## What to work on:
The lines to extract run from the first line of the entries through the line that contains "nbshots (self w') = nbshots (self w) /\"; reproduce exactly those lines and no others.

## Records supplied:
========================================================================
(** The budget of 100 shots is back after a call during which the additive
    policy raised it to 120. *)
Lemma C1_witness :
  let kw := demo_fit_kwargs "BFGS" false None in
  let w := world_with growing_classifier in
  exists L w1 r w2 w',
    entry kw w = (Ok L, w1) /\
    optimize [quarter; half] half kw L w1 = (Ok r, w2) /\
    nbshots (self w2) = Some 120 /\
    demo_fit [quarter; half] half kw w = (Ok tt, w') /\
    nbshots (self w') = nbshots (self w) /\
    nbshots (self w') = Some 100 /\
    exists w'',
      fit_entry demo_seed [0; 1; 2] None kw w = (Raised ValueError, w'') /\
      fit demo_seed demo_choice (demo_minimize [quarter; half] half)
        demo_X [0; 1; 2] None kw w = (Raised ValueError, w'') /\
      nbshots (self w'') = nbshots (self w).
Proof.
  cbv zeta. do 5 eexists.
  split; [vm_compute; reflexivity |].
  split; [vm_compute; reflexivity |].
  split; [reflexivity |].
  split; [vm_compute; reflexivity |].
  split.
  - eapply (proj1 (C1_fit_restores_nbshots demo_seed demo_choice
                     (demo_minimize [quarter; half] half)
                     demo_X demo_y None (demo_fit_kwargs "BFGS" false None)
                     (world_with growing_classifier))).
    vm_compute. reflexivity.
  - split; [reflexivity |].
    eexists. split; [vm_compute; reflexivity |].
    eapply (proj2 (C1_fit_restores_nbshots demo_seed demo_choice
                     (demo_minimize [quarter; half] half)
                     demo_X [0; 1; 2] None (demo_fit_kwargs "BFGS" false None)
                     (world_with growing_classifier))).
    vm_compute. reflexivity.
Defined.

(** A training call that ends without the budget it started with: the
    optimizer raises after one evaluation, the call ends with that
    exception before the end of [fit], and the budget stays where the
    additive policy put it, 110 shots for the 100 before the call. *)
Lemma C1_counterexample :
  let kw := demo_fit_kwargs "BFGS" false None in
  let w := world_with growing_classifier in
  let aborting (m : string) (x0 : vector) (b : option (list bound))
        (o : options_dict) :=
    Evaluate quarter (fun _ => Abort ValueError) in
  exists w',
    fit demo_seed demo_choice aborting demo_X demo_y None kw w
      = (Raised ValueError, w') /\
    nbshots (self w) = Some 100 /\
    nbshots (self w') = Some 110 /\
    nbshots (self w') <> nbshots (self w).
Proof.
  cbv zeta. eexists. split; [vm_compute; reflexivity |].
  split; [reflexivity |]. split; [reflexivity |]. discriminate.
Qed.

(** The first evaluation of a first call, below the initial [np.inf], is
    committed; entering the call left [__min_loss__] alone. *)
Lemma C2_witness :
  let kw := demo_fit_kwargs "BFGS" false None in
  let w := world_with demo_classifier in
  exists L w1 w2,
    entry kw w = (Ok L, w1) /\
    objective L quarter w1 = (Ok (Fin (1 # 4)), w2) /\
    xlt (Fin (1 # 4)) (__min_loss__ (self w1)) = true /\
    (params (self w2) = quarter /\ __min_loss__ (self w2) = Fin (1 # 4)) /\
    __min_loss__ (self w1) = __min_loss__ (self w).
Proof.
  cbv zeta. do 3 eexists.
  lazymatch goal with
  | |- _ = (Ok ?L, ?w1) /\ _ = (_, ?w2) /\ _ =>
      split; [vm_compute; reflexivity |];
      split; [vm_compute; reflexivity |];
      split; [reflexivity |];
      assert (objective L quarter w1 = (Ok (Fin (1 # 4)), w2)) as Hstep
        by (vm_compute; reflexivity);
      destruct (C2_commit_below_min_loss demo_seed demo_choice
                  demo_X demo_y L quarter w1 w2 (Fin (1 # 4)) Hstep)
        as (Hbelow & _ & Hentry);
      split; [apply Hbelow; reflexivity |];
      apply (Hentry demo_y None (demo_fit_kwargs "BFGS" false None) _ _ L);
      vm_compute; reflexivity
  end.
Defined.

(** A second call on the same classifier.  The first call saw the loss
    [1/4].  The first evaluation of the second call, at [1/2] with loss
    [1/2], beats the best loss of its own call (nothing seen yet), and the
    parameters stay at the final iterate of the first call. *)
Lemma C2_counterexample :
  let kw := demo_fit_kwargs "BFGS" false None in
  exists w1 L w2 w3,
    demo_fit [quarter] [(3 # 4)%Q] kw (world_with demo_classifier)
      = (Ok tt, w1) /\
    entry kw w1 = (Ok L, w2) /\
    objective L half w2 = (Ok (Fin (1 # 2)), w3) /\
    xlt (Fin (1 # 2)) (per_call_best []) = true /\
    params (self w3) = [(3 # 4)%Q] /\
    ~ commits_on_per_call_best [] (Fin (1 # 2)) half (self w2) (self w3).
Proof.
  cbv zeta. do 4 eexists.
  split; [vm_compute; reflexivity |].
  split; [vm_compute; reflexivity |].
  split; [vm_compute; reflexivity |].
  split; [reflexivity |].
  split; [reflexivity |].
  unfold commits_on_per_call_best. simpl. discriminate.
Qed.

(** The demo run ends on the optimizer's final iterate. *)
Lemma C3_witness :
  let kw := demo_fit_kwargs "BFGS" false None in
  let w := world_with demo_classifier in
  exists w',
    demo_fit [quarter; half] half kw w = (Ok tt, w') /\
    exists L w1 r w2,
      entry kw w = (Ok L, w1) /\
      optimize [quarter; half] half kw L w1 = (Ok r, w2) /\
      params (self w') = res_x r /\
      exists bounds options,
        returns (demo_minimize [quarter; half] half (method L)
                   (params (self w1)) bounds options) (res_x r).
Proof.
  cbv zeta. eexists. split; [vm_compute; reflexivity |].
  eapply (proj1 (C3_fit_ends_with_final_iterate demo_seed demo_choice
                   (demo_minimize [quarter; half] half))).
  vm_compute. reflexivity.
Defined.

(** The method name in lower case: the callback runs neither inside the
    objective nor from the optimizer, and nothing is recorded even with
    recording on. *)
Lemma lowercase_cobyla_records_nothing :
  let kw := demo_fit_kwargs "cobyla" true None in
  let reporting (m : string) (x0 : vector) (b : option (list bound))
        (o : options_dict) :=
    Evaluate quarter (fun _ => Iteration quarter (Finish quarter)) in
  exists w',
    fit demo_seed demo_choice reporting demo_X demo_y None kw
      (world_with demo_classifier) = (Ok tt, w') /\
    __loss_progress__ (self w') = [] /\
    info_n_iter (__info__ (self w')) = Some 0 /\
    info_nfev (__info__ (self w')) = Some 1.
Proof.
  cbv zeta. eexists. split; [vm_compute; reflexivity |].
  repeat split.
Qed.

(** COBYLA with both kinds of recording on: two evaluations, two entries
    in each log. *)
Lemma C4_witness :
  let kw := demo_fit_kwargs "COBYLA" true (Some "trace.json") in
  let w := world_with demo_classifier in
  exists w' L w1 r w2,
    demo_fit [quarter; half] half kw w = (Ok tt, w') /\
    entry kw w = (Ok L, w1) /\
    optimize [quarter; half] half kw L w1 = (Ok r, w2) /\
    (length (__loss_progress__ (self w'))
     - length (__loss_progress__ (self w)))%nat = res_nfev r /\
    length (__output_progress__ (self w2))
      = (length (__output_progress__ (self w)) + res_nfev r)%nat /\
    length (__params_progress__ (self w2))
      = (length (__params_progress__ (self w)) + res_nfev r)%nat.
Proof.
  cbv zeta.
  assert (demo_fit [quarter; half] half
            (demo_fit_kwargs "COBYLA" true (Some "trace.json"))
            (world_with demo_classifier)
          = (Ok tt,
             snd (demo_fit [quarter; half] half
                    (demo_fit_kwargs "COBYLA" true (Some "trace.json"))
                    (world_with demo_classifier)))) as Hfit
    by (vm_compute; reflexivity).
  destruct (C4_history_entries demo_seed demo_choice
              (demo_minimize [quarter; half] half) demo_X demo_y None
              _ _ _ Hfit)
    as (L & w1 & r & w2 & Hentry & Hmin & _ & _ & Hcobyla & _).
  destruct (Hcobyla eq_refl eq_refl) as (Hloss & Htrace).
  destruct (Htrace eq_refl) as (Hout & Hpar).
  eexists. exists L, w1, r, w2.
  split; [exact Hfit |]. auto.
Defined.

(** COBYLA with recording off: one objective evaluation, no history
    entry. *)
Lemma C4_counterexample :
  let kw := demo_fit_kwargs "COBYLA" false None in
  let w := world_with demo_classifier in
  exists w' L w1 r w2,
    demo_fit [quarter] quarter kw w = (Ok tt, w') /\
    entry kw w = (Ok L, w1) /\
    optimize [quarter] quarter kw L w1 = (Ok r, w2) /\
    res_nfev r = 1%nat /\
    __loss_progress__ (self w') = [] /\
    __output_progress__ (self w2) = [] /\
    __params_progress__ (self w2) = [] /\
    length (__loss_progress__ (self w'))
      <> (length (__loss_progress__ (self w)) + res_nfev r)%nat.
Proof.
  cbv zeta. do 5 eexists.
  split; [vm_compute; reflexivity |].
  split; [vm_compute; reflexivity |].
  split; [vm_compute; reflexivity |].
  repeat (split; [reflexivity |]).
  simpl. lia.
Qed.

(** The budget after an evaluation is the policy applied to the counter;
    the additive policy at counter 0 adds its step; the multiplicative one
    gives [int(1.15 * 100)], which is 114 in binary64; the identity keeps
    an absent budget. *)
Lemma C5_witness :
  let kw := demo_fit_kwargs "BFGS" false None in
  let w := world_with growing_classifier in
  exists L w1 l w2,
    entry kw w = (Ok L, w1) /\
    objective L quarter w1 = (Ok l, w2) /\
    (exists k,
        __n_iter__ (self w1) = Some k /\
        call_nbshots_increment (self w1) (nbshots (self w1)) k
          (__min_loss__ (self w1)) = Ok (nbshots (self w2))) /\
    call_nbshots_increment growing_classifier (Some 100) 0 Inf
      = Ok (Some 110) /\
    call_nbshots_increment scaling_classifier (Some 100) 0 Inf
      = Ok (Some 114) /\
    call_nbshots_increment demo_classifier None 0 Inf = Ok None /\
    exists r w3,
      optimize [quarter; half] half kw L w1 = (Ok r, w3) /\
      __n_iter__ (self w1) = Some 0 /\
      __n_iter__ (self w3)
      = Some (0 + 0 * Z.of_nat (res_nfev r) + 1 * Z.of_nat (res_nit r)).
Proof.
  cbv zeta.
  destruct (C5_budget_recomputed_from_iteration_counter demo_choice
              (demo_minimize [quarter; half] half))
    as (Hstep & Htable & Hkeep & Hcount).
  do 4 eexists.
  lazymatch goal with
  | |- _ = (Ok ?L, ?w1) /\ _ = (Ok ?l, ?w2) /\ _ =>
      split; [vm_compute; reflexivity |];
      split; [vm_compute; reflexivity |];
      split;
        [apply (Hstep demo_X demo_y L quarter w1 w2 l);
         vm_compute; reflexivity |];
      split;
        [refine (Htable growing_classifier 100 0 Inf _);
         vm_compute; discriminate |];
      split;
        [refine (Htable scaling_classifier 100 0 Inf _);
         vm_compute; discriminate |];
      split; [apply Hkeep; reflexivity |];
      do 2 eexists;
      lazymatch goal with
      | |- _ = (Ok ?r, ?w3) /\ _ =>
          split; [vm_compute; reflexivity |];
          split; [reflexivity |];
          apply (Hcount demo_X demo_y (demo_fit_kwargs "BFGS" false None)
                   L w1 w3 r 0);
          vm_compute; reflexivity
      end
  end.
Defined.

(** BFGS-style run with the additive policy (step 10, delay 3): two
    evaluations and no reported iterate between them.  At the second
    evaluation one objective call has been made (two with the current
    one); with either count the policy would leave 110 shots, and the
    counter, still 0, makes it 120. *)
Lemma C5_counterexample :
  let kw := demo_fit_kwargs "BFGS" false None in
  exists L w1 l1 w2 l2 w3,
    entry kw (world_with growing_classifier) = (Ok L, w1) /\
    objective L quarter w1 = (Ok l1, w2) /\
    objective L half w2 = (Ok l2, w3) /\
    nbshots (self w2) = Some 110 /\
    budget_from_calls (self w2) 1 = Ok (Some 110) /\
    budget_from_calls (self w2) 2 = Ok (Some 110) /\
    nbshots (self w3) = Some 120 /\
    Ok (nbshots (self w3)) <> budget_from_calls (self w2) 1 /\
    Ok (nbshots (self w3)) <> budget_from_calls (self w2) 2.
Proof.
  cbv zeta. do 6 eexists.
  split; [vm_compute; reflexivity |].
  split; [vm_compute; reflexivity |].
  split; [vm_compute; reflexivity |].
  repeat (split; [reflexivity |]).
  split; vm_compute; discriminate.
Qed.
========================================================================
## Your response:
(** The budget of 100 shots is back after a call during which the additive
    policy raised it to 120. *)
Lemma C1_witness :
  let kw := demo_fit_kwargs "BFGS" false None in
  let w := world_with growing_classifier in
  exists L w1 r w2 w',
    entry kw w = (Ok L, w1) /\
    optimize [quarter; half] half kw L w1 = (Ok r, w2) /\
    nbshots (self w2) = Some 120 /\
    demo_fit [quarter; half] half kw w = (Ok tt, w') /\
    nbshots (self w') = nbshots (self w) /\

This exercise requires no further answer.